今年4月、分散体及び塗料・インキの受託製造を手がける大成化工を吸収合併した大成ファインケミカル。樹脂開発、分散技術、塗料化技術の3事業を軸に需要の深掘りを図る中、樹脂事業部においては無溶剤型高分子量アクリルポリマー(特許出願中)の開発を進めている。

これまでUV硬化型コート材は、有機溶剤とアクリレートモノマー・オリゴマーを使用した材料設計が主流だが、昨今の環境対応の流れを受け、需要家から脱溶剤化のニーズが顕在化。溶剤の含有が避けられない用途で材料開発が求められていた背景がある。
そこで同社は、これまで無溶剤系コート材で適用が困難であったアクリルポリマーにおいて、従来と異なる重合方式を見出し、モノマーが含有する形で無溶剤化に成功。現在各種用途に向けた製品化に開発注力する。

担当者は「脱炭素化を背景に熱エネルギーを使わず、省工程で生産できる無溶剤型UV硬化材料に対する関心が高まっている」と期待を寄せる。一方で水系素材の開発は、非危険物を強みに脱VOCの市場調査を本格化する構え。ハードコートのみならず、塗料、化成品など幅広い用途を見据えている。
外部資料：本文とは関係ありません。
(** *** The time guards of the search *)

Lemma time_guards_spec (d : R) (ndit : Z) (is_warning : bool) (w : World) :
  time_guards (mkQ d s) ndit is_warning w
  = (Ok (is_warning || Rgeb (d * IZR ndit) (1 * 3600),
         Rgeb (d * IZR ndit) (3 * 3600)),
     set_stdout w (stdout w ++ guards_output d ndit is_warning)).
Proof.
  unfold time_guards, guards_output, bind, lift, qge, qcompare, hours, qscale.
  cbn [unit value]. rewrite ueqb_refl.
  destruct w as [c o t out]. unfold set_stdout. cbn [klass objects memo stdout].
  destruct (Rgeb (d * IZR ndit) (1 * 3600)), is_warning,
    (Rgeb (d * IZR ndit) (3 * 3600));
    cbn -[Rgeb Rmult IZR]; unfold ret, set_stdout; cbn [klass objects memo stdout];
    rewrite <- ?app_assoc, ?app_nil_r; reflexivity.
Qed.

(** *** Termination of the search *)

Lemma ceiling_ge (x : R) : x <= IZR (ceiling x).
Proof.
  unfold ceiling. rewrite minus_IZR. destruct (archimed (- x)). lra.
Qed.

Lemma ceiling_lt (x : R) : IZR (ceiling x) < x + 1.
Proof.
  unfold ceiling. rewrite minus_IZR. destruct (archimed (- x)). lra.
Qed.

Lemma max_turns_enough (d : R) :
  0 < d -> INR (max_turns d) * d >= 3 * 3600.
Proof.
  intros Hd. unfold max_turns.
  pose proof (ceiling_ge (3 * 3600 / d)) as H.
  assert (0 < 3 * 3600 / d) by (apply Rdiv_lt_0_compat; lra).
  assert (0 <= ceiling (3 * 3600 / d))%Z by (apply le_IZR; lra).
  rewrite INR_IZR_INZ, Z2Nat.id by assumption.
  apply Rle_ge. apply (Rmult_le_compat_r d) in H; [|lra].
  unfold Rdiv in H at 1. rewrite Rmult_assoc, Rinv_l, Rmult_1_r in H; lra.
Qed.

Lemma get_ndit_loop_more_fuel (fuel fuel' : nat) self band snr mag dit
    is_warning snr_n ndit w r :
  get_ndit_loop flux fuel self band snr mag dit is_warning snr_n ndit w = Some r ->
  (fuel <= fuel')%nat ->
  get_ndit_loop flux fuel' self band snr mag dit is_warning snr_n ndit w = Some r.
Proof.
  revert fuel' is_warning snr_n ndit w.
  induction fuel as [|fuel IH]; intros fuel' iw snr_n ndit w; simpl.
  - destruct (Rltb snr_n snr) eqn:E; [discriminate|].
    intros H _. destruct fuel'; simpl; now rewrite E.
  - destruct (Rltb snr_n snr) eqn:E.
    + intros H Hle. destruct fuel' as [|fuel']; [lia|]. simpl. rewrite E.
      destruct (get_snr _ _ _ _ _ _ _) as [[x|e] w1]; [|assumption].
      destruct (time_guards _ _ _ _) as [[[iw' [|]]|e] w2]; try assumption.
      apply IH; [assumption|lia].
    + intros H _. destruct fuel'; simpl; now rewrite E.
Qed.

(** Entered with [ndit] exposures that last less than three hours and with
    fuel for the turns up to three hours, the loop ends; the count it
    returns is reached with less than three hours before its last turn. *)
Lemma get_ndit_loop_terminates (fuel : nat) self band snr mag (d : R)
    is_warning snr_n (ndit : Z) w :
  0 < d ->
  d * IZR ndit < 3 * 3600 ->
  d * (IZR ndit + INR fuel) >= 3 * 3600 ->
  exists r,
    get_ndit_loop flux fuel self band snr mag (mkQ d s) is_warning snr_n ndit w
    = Some r
    /\ forall n w', r = (Ok n, w') ->
         (ndit <= n)%Z /\ d * IZR (n - 1) < 3 * 3600.
Proof.
  intros Hd. revert is_warning snr_n ndit w.
  induction fuel as [|fuel IH]; intros iw snr_n ndit w Hlt Hge.
  - simpl in Hge. lra.
  - simpl. destruct (Rltb snr_n snr) eqn:E.
    + destruct (get_snr _ _ _ _ _ _ _) as [[x|e] w1].
      * rewrite time_guards_spec.
        destruct (Rgeb (d * IZR (ndit + 1)) (3 * 3600)) eqn:E3.
        -- eexists; split; [reflexivity|]. intros n w' [= <- _].
           split; [lia|]. now replace (ndit + 1 - 1)%Z with ndit by lia.
        -- apply Rgeb_false in E3.
           destruct (IH (iw || Rgeb (d * IZR (ndit + 1)) (1 * 3600))%bool x
                        (ndit + 1)%Z
                        (set_stdout w1 (stdout w1 ++ guards_output d (ndit + 1) iw)))
             as (r & Hr & Hn); [assumption| |].
           { rewrite plus_IZR. rewrite S_INR in Hge. lra. }
           exists r; split; [assumption|]. intros n w' Hnw.
           destruct (Hn n w' Hnw). split; [lia|assumption].
      * eexists; split; [reflexivity|]. intros n w' [=].
    + eexists; split; [reflexivity|]. intros n w' [= <- _].
      split; [lia|]. rewrite minus_IZR. lra.
Qed.
Lemma frame_builders_witness :
  exists ping read write,
    create_ping_frame Byte.x00 Byte.xc8 = Some ping /\
    create_param_read_frame Byte.x00 Byte.x05 Byte.x01 Byte.xc8 = Some read /\
    create_param_write_frame Byte.x00 Byte.x05 [Byte.x07] Byte.xc8
    = Some write /\
    frame.type ping = Some CRSF.MSG_TYPE_PING /\
    frame.type read = Some CRSF.MSG_TYPE_PARAM_READ /\
    frame.type write = Some CRSF.MSG_TYPE_PARAM_WRITE /\
    frame.payload ping = Some [] /\
    frame.payload read = Some [Byte.x05; Byte.x01] /\
    frame.payload write = Some [Byte.x05; Byte.x07] /\
    Forall (fun f => frame.destination f = Some (Some (b2z Byte.x00)) /\
                     frame.origin f = Some (Some (b2z Byte.xc8)) /\
                     valid_frame f)
           [ping; read; write].
Proof.
  apply (frame_builders Byte.x00 Byte.xc8 Byte.x05 Byte.x01 [Byte.x07]).
  simpl. lia.
Defined.

(** ** The checksum *)

Lemma byte_values_In (z : Z) : 0 <= z < 256 -> In z byte_values.
Proof.
  intros Hz. unfold byte_values. apply in_map_iff.
  exists (Z.to_nat z). split; [lia|]. apply in_seq. lia.
Qed.

Lemma calc_adds_byte_1 : calc_adds_byte crsf_crc8.POLYNOM_1 = true.
Proof. vm_compute. reflexivity. Qed.

Lemma calc_separates_1 : calc_separates crsf_crc8.POLYNOM_1 = true.
Proof. vm_compute. reflexivity. Qed.

Lemma calc_adds (v b : Z) :
  0 <= v < 256 -> 0 <= b < 256 ->
  crsf_crc8._calc crsf_crc8.POLYNOM_1 v b
  = Z.lxor (crsf_crc8._calc crsf_crc8.POLYNOM_1 v 0) b.
Proof.
  intros Hv Hb. pose proof calc_adds_byte_1 as T. unfold calc_adds_byte in T.
  rewrite forallb_forall in T. specialize (T v (byte_values_In v Hv)).
  rewrite forallb_forall in T. specialize (T b (byte_values_In b Hb)).
  now apply Z.eqb_eq.
Qed.

Lemma calc_zero_inj (v w : Z) :
  0 <= v < 256 -> 0 <= w < 256 ->
  crsf_crc8._calc crsf_crc8.POLYNOM_1 v 0
  = crsf_crc8._calc crsf_crc8.POLYNOM_1 w 0 -> v = w.
Proof.
  intros Hv Hw E. pose proof calc_separates_1 as T. unfold calc_separates in T.
  rewrite forallb_forall in T. specialize (T v (byte_values_In v Hv)).
  rewrite forallb_forall in T. specialize (T w (byte_values_In w Hw)).
  rewrite E, Z.eqb_refl in T. now apply Z.eqb_eq.
Qed.

Lemma b2z_injective (a b : byte) : b2z a = b2z b -> a = b.
Proof.
  intros E. pose proof (b2z_z2b a) as Ha. rewrite E, b2z_z2b in Ha.
  congruence.
Qed.

Lemma calc_inj (v w : Z) (a : byte) :
  0 <= v < 256 -> 0 <= w < 256 ->
  crsf_crc8._calc crsf_crc8.POLYNOM_1 v (b2z a)
  = crsf_crc8._calc crsf_crc8.POLYNOM_1 w (b2z a) -> v = w.
Proof.
  intros Hv Hw E. pose proof (b2z_range a).
  rewrite (calc_adds v), (calc_adds w) in E by assumption.
  apply calc_zero_inj; auto.
  apply (f_equal (fun x => Z.lxor x (b2z a))) in E. cbv beta in E.
  rewrite !Z.lxor_assoc, Z.lxor_nilpotent, !Z.lxor_0_r in E. exact E.
Qed.

Lemma crc_digest_range (v : Z) (d : list byte) :
  0 <= v < 256 -> 0 <= crsf_crc8.digest crsf_crc8.POLYNOM_1 v d < 256.
Proof.
  revert v. induction d as [|x d IH]; intros v Hv; [exact Hv|].
  apply IH, _calc_range.
Qed.

Lemma crc_digest_app (v : Z) (d e : list byte) :
  crsf_crc8.digest crsf_crc8.POLYNOM_1 v (d ++ e)
  = crsf_crc8.digest crsf_crc8.POLYNOM_1
      (crsf_crc8.digest crsf_crc8.POLYNOM_1 v d) e.
Proof. apply fold_left_app. Qed.

Lemma crc_digest_inj (d : list byte) :
  forall v w, 0 <= v < 256 -> 0 <= w < 256 ->
  crsf_crc8.digest crsf_crc8.POLYNOM_1 v d
  = crsf_crc8.digest crsf_crc8.POLYNOM_1 w d -> v = w.
Proof.
  induction d as [|x d IH]; intros v w Hv Hw E; [exact E|].
  apply (calc_inj v w x Hv Hw).
  apply IH; auto using _calc_range.
Qed.

(** X7.  The checksum of a body followed by its own checksum byte is
    zero: the CRC of every byte string is a byte, and running [calc_crc8]
    over the string with that byte appended gives 0. *)
Theorem crc_residue_zero (d : list byte) :
  exists c, z2b (calc_crc8 d) = Some c /\ calc_crc8 (d ++ [c]) = 0.
Proof.
  destruct (z2b_some (calc_crc8 d) (calc_crc8_range d)) as [c Ec].
  exists c. split; [exact Ec|]. apply z2b_b2z in Ec.
  unfold calc_crc8, crsf_crc8.finish in *.
  rewrite crc_digest_app.
  set (v := crsf_crc8.digest crsf_crc8.POLYNOM_1 crsf_crc8.RESET_VALUE d) in *.
  assert (Hv : 0 <= v < 256) by (apply crc_digest_range; cbv; split; congruence).
  cbn [crsf_crc8.digest fold_left].
  rewrite (calc_adds v (b2z c)) by (auto using b2z_range).
  change crsf_crc8.FINISH_VALUE with 0 in *. rewrite Ec, Z.lxor_nilpotent.
  reflexivity.
Qed.

Lemma crc_byte_change (pre post : list byte) (a b : byte) :
  a <> b -> calc_crc8 (pre ++ a :: post) <> calc_crc8 (pre ++ b :: post).
Proof.
  intros Hab E. apply Hab. unfold calc_crc8, crsf_crc8.finish in E.
  rewrite !crc_digest_app in E.
  set (v := crsf_crc8.digest crsf_crc8.POLYNOM_1 crsf_crc8.RESET_VALUE pre) in *.
  assert (Hv : 0 <= v < 256) by (apply crc_digest_range; cbv; split; congruence).
  cbn [crsf_crc8.digest fold_left] in E.
  change crsf_crc8.FINISH_VALUE with 0 in E.
  apply calc_zero_inj in E; try (apply crc_digest_range; apply _calc_range).
  apply crc_digest_inj in E; try apply _calc_range.
  pose proof (b2z_range a). pose proof (b2z_range b).
  rewrite (calc_adds v (b2z a)), (calc_adds v (b2z b)) in E by assumption.
  apply b2z_injective.
  apply (f_equal (Z.lxor (crsf_crc8._calc crsf_crc8.POLYNOM_1 v 0))) in E.
  rewrite <- !Z.lxor_assoc, Z.lxor_nilpotent, !Z.lxor_0_l in E. exact E.
Qed.

(** X8.  The checksum tells apart two byte strings that differ in one
    byte: replacing a single byte by a different one, anywhere, changes
    [calc_crc8]. *)
Theorem crc_detects_byte_change (pre post : list byte) (a b : byte) :
  a <> b -> calc_crc8 (pre ++ a :: post) <> calc_crc8 (pre ++ b :: post).
Proof. exact (crc_byte_change pre post a b). Qed.

Lemma crc_detects_byte_change_witness :
  calc_crc8 ([Byte.x28] ++ Byte.x00 :: [Byte.xea])
  <> calc_crc8 ([Byte.x28] ++ Byte.x01 :: [Byte.xea]).
Proof.
  apply (crc_detects_byte_change [Byte.x28] [Byte.xea] Byte.x00 Byte.x01).
  discriminate.
Defined.

Lemma interleave_In_length (fs : list crsf_frame) :
  forall js f, length js = length fs -> In f fs ->
  (length (data f) <= length (interleave js fs))%nat.
Proof.
  induction fs as [|g fs IH]; intros js f Hl Hin; [destruct Hin|].
  destruct js as [|j js]; [discriminate|].
  cbn [interleave]. rewrite !length_app.
  destruct Hin as [<-|Hin]; [lia|].
  specialize (IH js f (f_equal Nat.pred Hl) Hin). lia.
Qed.

(** X9.  A frame with one byte of its body changed is not delivered: when
    a fresh parser is given the bytes of a well-formed frame in which one
    byte between LEN and CRC was replaced by a different one, every frame
    it yields is shorter than what it was given. *)
Theorem corrupted_body_not_delivered (s : bool) (l c a b : byte)
  (pre post : list byte) :
  valid_frame (mk_frame (frame_bytes l (pre ++ a :: post) c)) -> a <> b ->
  exists fs p',
    parser.digest (parser.init s) (frame_bytes l (pre ++ b :: post) c)
    = Some (fs, p') /\
    Forall (fun f => (length (data f)
                      < length (frame_bytes l (pre ++ b :: post) c))%nat) fs.
Proof.
  intros (l0 & body & c0 & Hd & Hl & _ & Hc) Hab.
  unfold frame_bytes in *. cbn [data] in Hd.
  injection Hd as <- Hd. apply app_inj_tail in Hd. destruct Hd as [<- <-].
  unfold parser.digest, parser.init. cbn [pdata silent app].
  set (body' := pre ++ b :: post).
  assert (Hlen : length body' = length (pre ++ a :: post)).
  { unfold body'. rewrite !length_app. reflexivity. }
  assert (H1 : (1 <= length body')%nat).
  { unfold body'. rewrite length_app. simpl. lia. }
  cbn [length]. rewrite digest_loop_bad_crc.
  2:{ rewrite Hl. lia. }
  2:{ rewrite Hc. apply crc_byte_change. congruence. }
  2:{ cbn [length]. rewrite length_app. simpl. lia. }
  destruct (digest_loop_segments (S (S (length (body' ++ [c]))))
              (l :: body' ++ [c]))
    as (fs & rest & js & jl & E & Hjs & Hb & _); [simpl; lia|].
  rewrite E. exists fs, (mk_parser rest s). split; [reflexivity|].
  apply Forall_forall. intros f Hin.
  pose proof (interleave_In_length fs js f Hjs Hin) as Hle.
  apply (f_equal (@length byte)) in Hb. rewrite !length_app in Hb.
  cbn [length] in Hb. lia.
Qed.

Lemma corrupted_body_not_delivered_witness :
  exists fs p',
    parser.digest (parser.init true)
      (frame_bytes Byte.x04 ([Byte.x28] ++ Byte.x01 :: [Byte.xea]) Byte.x54)
    = Some (fs, p') /\
    Forall (fun f => (length (data f)
                      < length (frame_bytes Byte.x04
                                  ([Byte.x28] ++ Byte.x01 :: [Byte.xea])
                                  Byte.x54))%nat) fs.
Proof.
  apply (corrupted_body_not_delivered true Byte.x04 Byte.x54 Byte.x00 Byte.x01
           [Byte.x28] [Byte.xea]).
  - exists Byte.x04, [Byte.x28; Byte.x00; Byte.xea], Byte.x54.
    repeat split; try reflexivity. discriminate.
  - discriminate.
Defined.

(** ** The int32 codec, both ways *)

Lemma byte_of_land (z : Z) :
  exists b, z2b (Z.land z 0xFF) = Some b /\ b2z b = z mod 256.
Proof.
  assert (E : Z.land z 0xFF = z mod 256).
  { change 0xFF with (Z.ones 8). now rewrite Z.land_ones by lia. }
  destruct (z2b_some (Z.land z 0xFF)) as [b Hb].
  { rewrite E. apply Z.mod_pos_bound. lia. }
  exists b. split; [exact Hb|]. apply z2b_b2z in Hb. congruence.
Qed.

(** X10.  Encoding, then decoding: the four values of [encode_int32] are
    bytes for every integer [v], and [decode_int32] makes of them
    [v mod 2^32], the residue of [v] in [0, 2^32). *)
Theorem int32_encode_decode (v : Z) :
  exists d0 d1 d2 d3,
    map z2b (CRSF.encode_int32 v) = [Some d0; Some d1; Some d2; Some d3] /\
    CRSF.decode_int32 [d0; d1; d2; d3] = Some (v mod 2 ^ 32).
Proof.
  unfold CRSF.encode_int32. cbn [map].
  destruct (byte_of_land (Z.shiftr v 24)) as (d0 & E0 & H0).
  destruct (byte_of_land (Z.shiftr v 16)) as (d1 & E1 & H1).
  destruct (byte_of_land (Z.shiftr v 8)) as (d2 & E2 & H2).
  destruct (byte_of_land v) as (d3 & E3 & H3).
  exists d0, d1, d2, d3. rewrite E0, E1, E2, E3. split; [reflexivity|].
  rewrite decode_int32_value, H0, H1, H2, H3. f_equal.
  rewrite !Z.shiftr_div_pow2 by lia.
  change (2 ^ 24) with 16777216. change (2 ^ 16) with 65536.
  change (2 ^ 8) with 256. change (2 ^ 32) with 4294967296.
  Z.div_mod_to_equations. lia.
Qed.

(** X11.  Decoding, then encoding: [encode_int32] gives back the four
    bytes that [decode_int32] was given. *)
Theorem int32_decode_encode (d0 d1 d2 d3 : byte) (rest : list byte) :
  exists v,
    CRSF.decode_int32 (d0 :: d1 :: d2 :: d3 :: rest) = Some v /\
    CRSF.encode_int32 v = [b2z d0; b2z d1; b2z d2; b2z d3].
Proof.
  eexists. split; [apply decode_int32_value|].
  pose proof (b2z_range d0). pose proof (b2z_range d1).
  pose proof (b2z_range d2). pose proof (b2z_range d3).
  unfold CRSF.encode_int32. change 0xFF with (Z.ones 8).
  rewrite !Z.land_ones, !Z.shiftr_div_pow2 by lia.
  change (2 ^ 24) with 16777216. change (2 ^ 16) with 65536.
  change (2 ^ 8) with 256.
  repeat f_equal; Z.div_mod_to_equations; lia.
Qed.
(** * Star PRNT command encoder ([src/languages/star-prnt.js])

    A shallow embedding of the class [LanguageStarPrnt] and the properties
    of its byte sequences.

    Conventions of the embedding.
    - A JavaScript number is an integer [Z]; the two places where the source
      divides ([on / 10], [height / 24]) are computed in [Q], so no rounding
      of the quotient is introduced.  Fractional, infinite and NaN arguments
      are outside the model.
    - A JavaScript array is a [list val]; a [Uint8Array] is a [list Z]
      written by index.
    - An object literal used as a table is a [gmap string val]; reading a
      property that the literal does not own continues in [Object.prototype].
    - [throw] is the [Throw] outcome of [completion]; the array under
      construction is local to the call and is lost with it.
    - [CodepageEncoder.encode] belongs to the package [codepage-encoder]; it
      is a parameter of the development.
    - The methods are embedded twice: as functions from arguments to the
      sequence returned, and, in [Heap], as computations on a heap of
      objects, where the arrays a method creates and changes are explicit.
      The second embedding is shown to compute the first. *)

From Stdlib Require Import ZArith QArith Qround String Ascii List Lia DecimalString.
From Stdlib Require DecimalZ DecimalPos.
From stdpp Require Import base option list gmap strings.
From Equations Require Import Equations.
その他、シリコンアクリルポリマー(オリゴマー)を開発。剥離性、撥水性を特長にフッ素系材料からの代替需要を見込む。「樹脂との親和性が高く、相溶化剤、表面改質剤など添加剤としても使用できる」と物性向上に対する効果をアピール。ハードコート及びコーティングなど幅広い用途で需要に期待する。